- Khanikhola (RM) Location Khanikhola (RM) Khanikhola (RM) (Nepal)
- Coordinates: 27°22′59″N 85°29′59″E﻿ / ﻿27.38306°N 85.49972°E
- Country: Nepal
- Province: Bagmati
- District: Kavrepalanchowk
- Wards: 7
- Established: 10 March 2017

Government
- • Type: Rural Council
- • Chairperson: Mr. Krishna Bahadur Khulal
- • Vice-chairperson: Mrs.

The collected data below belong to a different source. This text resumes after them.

(* ===== verification/ViewMap.v ===== *)
(** console/internal/view/model.go and schedule.go: the projection of a generic App
    object into the view model.  Every field may be absent or mistyped. *)
From Stdlib Require Import ZArith Ascii String SpecFloat.
From stdpp Require Import base gmap strings list numbers sorting.
From S2P Require Import Prelude GoStd GoNum GoTime GoSort Unstructured RepoHost Humanize View Kube.

Open Scope string_scope.
Open Scope list_scope.
Open Scope Z_scope.

(** [sched.Next(t)] of a parsed cron expression. *)
Class CronNext := { cron_Next : string → Z → Z }.
Definition next_minute : CronNext := {| cron_Next _ t := (t / Minute + 1) * Minute |}.

Section map.
Context `{GoRuntime} `{MapOrder} `{KubeLib} `{CronNext} `{FloatLib} `{UnstructuredLib}.

(* Go: console/internal/view/schedule.go nextScheduled *)
Definition nextScheduled (now : Z) (sb : ScheduledBuilds) : string :=
  if negb (VSB_Enabled sb) || String.eqb (VSB_Schedule sb) "" then ""
  else match cron_ParseStandard (VSB_Schedule sb) with
       | Err _ => ""
       | Ok _ => FormatRFC3339 (cron_Next (VSB_Schedule sb) now)
       end.

Definition field (m : umap) (k : string) : string := asString (at_ m k).

(** [for _, item := range list { m, ok := item.(map[string]any); if !ok { continue } ... }] *)
Definition each_map {A} (f : umap → A) (l : list uval) : list A := omap (λ item, f <$> as_map item) l.

(* Go: console/internal/view/model.go conditionsFrom @774-780 *)
Definition condition_of (m : umap) : Condition :=
  MkVCondition (field m "type") (field m "status") (field m "reason")
    (field m "message") (field m "lastTransitionTime").
(* Go: console/internal/view/model.go conditionsFrom *)
Definition conditionsFrom (v : uval) : list Condition :=
  match as_list v with
  | None => []
  | Some l => SliceStable (by_key str_less VC_Type) (each_map condition_of l)
  end.

(* Go: console/internal/view/model.go terminationFrom *)
Definition terminationFrom (v : uval) : option Termination :=
  m ← as_map v;
  Some (MkVTermination (field m "reason") (field m "container") (field m "memoryLimit")
          (field m "finishedAt") (asInt (at_ m "exitCode"))).

(* Go: console/internal/view/model.go stepsFrom @842-853 *)
Definition step_of (m : umap) : Step :=
  let b := asInt (at_ m "peakMemoryBytes") in
  MkVStep (field m "name") (field m "status") (field m "message")
    (if 0 <? b then HumanizeBytes b else "") (field m "memoryLimit")
    (field m "startedAt") (field m "finishedAt").
(* Go: console/internal/view/model.go stepsFrom *)
Definition stepsFrom (v : uval) : list Step :=
  match as_list v with None => [] | Some l => each_map step_of l end.

(* Go: console/internal/view/model.go buildFrom *)
Definition buildFrom (v : uval) : Build :=
  match as_map v with
  | None => zero_vbuild
  | Some m =>
      MkVBuild (field m "phase") (field m "result") (field m "jobName") (field m "podName")
        (field m "trigger") (field m "triggeredBy") (field m "commit") (field m "startTime")
        (field m "completionTime") (asInt (at_ m "attempts")) (field m "failedStep")
        (field m "message") (field m "logsRef") (stepsFrom (at_ m "steps"))
        (terminationFrom (at_ m "termination"))
  end.

(* Go: console/internal/view/model.go buildHistoryFrom *)
Definition buildHistoryFrom (v : uval) : list Build :=
  match as_list v with None => [] | Some l => map buildFrom l end.

(* Go: console/internal/view/model.go releaseFrom *)
Definition releaseFrom (v : uval) : Release :=
  match as_map v with
  | None => MkVRelease "" "" ""
  | Some m => MkVRelease (field m "current") (field m "previous") (field m "servingSince")
  end.

(* Go: console/internal/view/model.go nestedInt *)
Definition nestedInt (spec : umap) (group fld : string) : Z :=
  match as_map (at_ spec group) with None => 0 | Some g => asInt (at_ g fld) end.
(* Go: console/internal/view/model.go firstPositive *)
Definition firstPositive (vals : list Z) : Z := default 0 (List.find (λ v, 0 <? v) vals).

(** A nil spec.storage map reads as empty, so every cap is 0. *)
(* Go: console/internal/view/model.go capForKey *)
Definition capForKey (key : string) (specStorage : option umap) : Z :=
  let spec := of_nil specStorage in
  let k := ToLower key in
  if Contains k "total" then 0
  else if Contains k "output" then nestedInt spec "output" "capBytes"
  else if Contains k "data" then
    firstPositive [nestedInt spec "dataCache" "cleanupBytes"; nestedInt spec "dataCache" "alertBytes"]
  else if Contains k "cache" then
    firstPositive [nestedInt spec "cache" "cleanupBytes"; nestedInt spec "cache" "alertBytes"]
  else 0.
(* Go: console/internal/view/model.go capacityForKey *)
Definition capacityForKey (key : string) (capacityMap : umap) : Z :=
  if bool_decide (size capacityMap = 0%nat) then 0
  else
    let k := ToLower key in
    if Contains k "output" then asInt (at_ capacityMap "output")
    else if Contains k "data" then asInt (at_ capacityMap "dataCache")
    else if Contains k "cache" then asInt (at_ capacityMap "cache")
    else 0.

(** One row. *)
(* Go: console/internal/view/model.go volumesFrom @915-940 *)
Definition volume_row (deltas : umap) (specStorage : option umap) (capacities : umap)
    (releaseCount : Z) (name : string) (raw : uval) : StorageVolume :=
  let bytes := asInt raw in
  let capBytes := capForKey name specStorage in
  let capBytes := if capBytes <=? 0 then capacityForKey name capacities else capBytes in
  let '(pct, over) := StorageBar bytes capBytes in
  let bar := (0 <? capBytes) && negb (pct =? StorageBarNoBar) in
  MkStorageVolume name bytes (HumanizeBytes bytes) (HumanizeDelta (asInt (at_ deltas name))) capBytes
    (if 0 <? capBytes then HumanizeBytes capBytes else "")
    (if bar then pct else 0) (bar && over) bar
    (if String.eqb name "outputTotal" then releaseCount else 0).
(* Go: console/internal/view/model.go volumesFrom *)
Definition volumesFrom (sizes deltas : uval) (specStorage : option umap) (capacities : uval)
    (releaseCount : Z) : list StorageVolume :=
  match as_map sizes with
  | None => []
  | Some m =>
      SliceStable (by_key str_less VV_Name)
        (map (λ '(name, raw), volume_row (of_nil (as_map deltas)) specStorage
                (of_nil (as_map capacities)) releaseCount name raw) (range_map m))
  end.

(* Go: console/internal/view/model.go storageFrom *)
Definition storageFrom (v : uval) (specStorage : option umap) : Storage :=
  match as_map v with
  | None => MkVStorage "" "" 0 []
  | Some m =>
      let releaseCount := asInt (at_ m "releaseCount") in
      MkVStorage (field m "measuredAt") (field m "thresholdState") releaseCount
        (volumesFrom (at_ m "sizes") (at_ m "lastRunDeltas") specStorage (at_ m "capacities") releaseCount)
  end.

(* Go: console/internal/view/model.go cleanupActionFrom *)
Definition cleanupActionFrom (v : uval) : CleanupAction :=
  match as_map v with
  | None => zero_vaction
  | Some m =>
      let completed := field m "completedAt" in
      let completed := if String.eqb completed "" then field m "lastCompleted" else completed in
      MkVCleanupAction (field m "requestedAt") (field m "requestedBy") (field m "phase") completed
        (field m "message") (asInt (at_ m "reclaimedBytes"))
  end.
(* Go: console/internal/view/model.go cleanupFrom *)
Definition cleanupFrom (v : uval) : Cleanup :=
  match as_map v with
  | None => MkVCleanup zero_vaction zero_vaction
  | Some m => MkVCleanup (cleanupActionFrom (at_ m "cache")) (cleanupActionFrom (at_ m "releases"))
  end.
(* Go: console/internal/view/model.go manualTriggerFrom *)
Definition manualTriggerFrom (v : uval) : ManualTrigger :=
  match as_map v with
  | None => MkVManualTrigger "" ""
  | Some m => MkVManualTrigger (field m "triggeredBy") (field m "time")
  end.

(** The part of [FromUnstructured] before the status guard. *)
(* Go: console/internal/view/model.go FromUnstructured @703-732 *)
Definition from_spec (now : Z) (o : umap) : App :=
  let spec := of_nil (NestedMap o ["spec"]).1 in
  let sb := match as_map (at_ spec "scheduledBuilds") with
            | Some m => MkVScheduled (asBool (at_ m "enabled")) (field m "schedule")
            | None => MkVScheduled false ""
            end in
  let '(wce, wci) := match as_map (at_ spec "watchCommits") with
                     | Some m => (asBool (at_ m "enabled"), field m "interval")
                     | None => (false, "")
                     end in
  MkVApp (GetNamespace o) (GetName o) (field spec "group") 0 "" "" "" false [] zero_vbuild [] "" "" "" ""
    (nextScheduled now sb) (MkVRelease "" "" "") (MkVStorage "" "" 0 [])
    (MkVCleanup zero_vaction zero_vaction) (MkVManualTrigger "" "")
    (field spec "repo") sb
    (MkVWatch wce wci (default "" (GetAnnotations o !! AnnotationWatchLastSeen)))
    false None "".

(* Go: console/internal/view/model.go FromUnstructured *)
Definition FromUnstructured (now : Z) (o : umap) : App :=
  let a := from_spec now o in
  match NestedMap o ["status"] with
  | (Some status, true) =>
      let specStorage := (NestedMap o ["spec"; "storage"]).1 in
      a <| VA_HasStatus := true |>
        <| VA_ObservedGeneration := asInt (at_ status "observedGeneration") |>
        <| VA_Phase := field status "phase" |>
        <| VA_NodeName := field status "nodeName" |>
        <| VA_URL := field status "url" |>
        <| VA_SpecStale := asBool (at_ status "specStale") |>
        <| VA_LastProcessedRebuild := field status "lastProcessedRebuild" |>
        <| VA_LastBuiltSpecHash := field status "lastBuiltSpecHash" |>
        <| VA_LastBuildTime := field status "lastBuildTime" |>
        <| VA_LastSuccessfulBuild := field status "lastSuccessfulBuildTime" |>
        <| VA_Conditions := conditionsFrom (at_ status "conditions") |>
        <| VA_Build := buildFrom (at_ status "build") |>
        <| VA_BuildHistory := buildHistoryFrom (at_ status "buildHistory") |>
        <| VA_Release := releaseFrom (at_ status "release") |>
        <| VA_Storage := storageFrom (at_ status "storage") specStorage |>
        <| VA_Cleanup := cleanupFrom (at_ status "cleanup") |>
        <| VA_ManualTrigger := manualTriggerFrom (at_ status "lastManualTrigger") |>
  | _ => a
  end.
End map.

Rukmeni Gurung

Area
- • Total: 132 km^{2} (51 sq mi)

Population (2011)
- • Total: 14,398
- • Density: 110/km^{2} (280/sq mi)
- Time zone: UTC+5:45 (Nepal Standard Time)
- Headquarter: Salmechakala
- Website: khanikholamun.gov.np

= Khanikhola Rural Municipality =

Khanikhola is a Rural municipality located within the Kavrepalanchowk District of the Bagmati Province of Nepal.
The municipality spans 132 km2 of area, with a total population of 14,398 according to a 2011 Nepal census.

On March 10, 2017, the Government of Nepal restructured the local level bodies into 753 new local level structures.
The previous Phalametar, Dandagaun, Salmechakala, Saldhara and Milche VDCs were merged to form Khanikhola Rural Municipality.
Khanikhola is divided into 7 wards, with Salmechakala declared the administrative center of the rural municipality.

==Demographics==
At the time of the 2011 Nepal census, Khanikhola Rural Municipality had a population of 14,398. Of these, 79.8% spoke Tamang, 17.1% Nepali, 2.6% Magar, 0.2% Newar and 0.3% other languages as their first language.

In terms of ethnicity/caste, 80.2% were Tamang, 7.6% Magar, 4.7% Chhetri, 2.9% Hill Brahmin, 1.3% Kami, 1.0% Majhi, 0.8% Pahari, 0.5% Gurung, 0.4% Damai/Dholi, 0.3% Newar, 0.1% other Dalit, 0.1% Ghale and 0.2% others.

In terms of religion, 84.4% were Buddhist, 14.0% Hindu, 1.0% Prakriti, 0.3% Christian and 0.3% others.

In terms of literacy, 60.3% could read and write, 4.3% could only read and 35.4% could neither read nor write.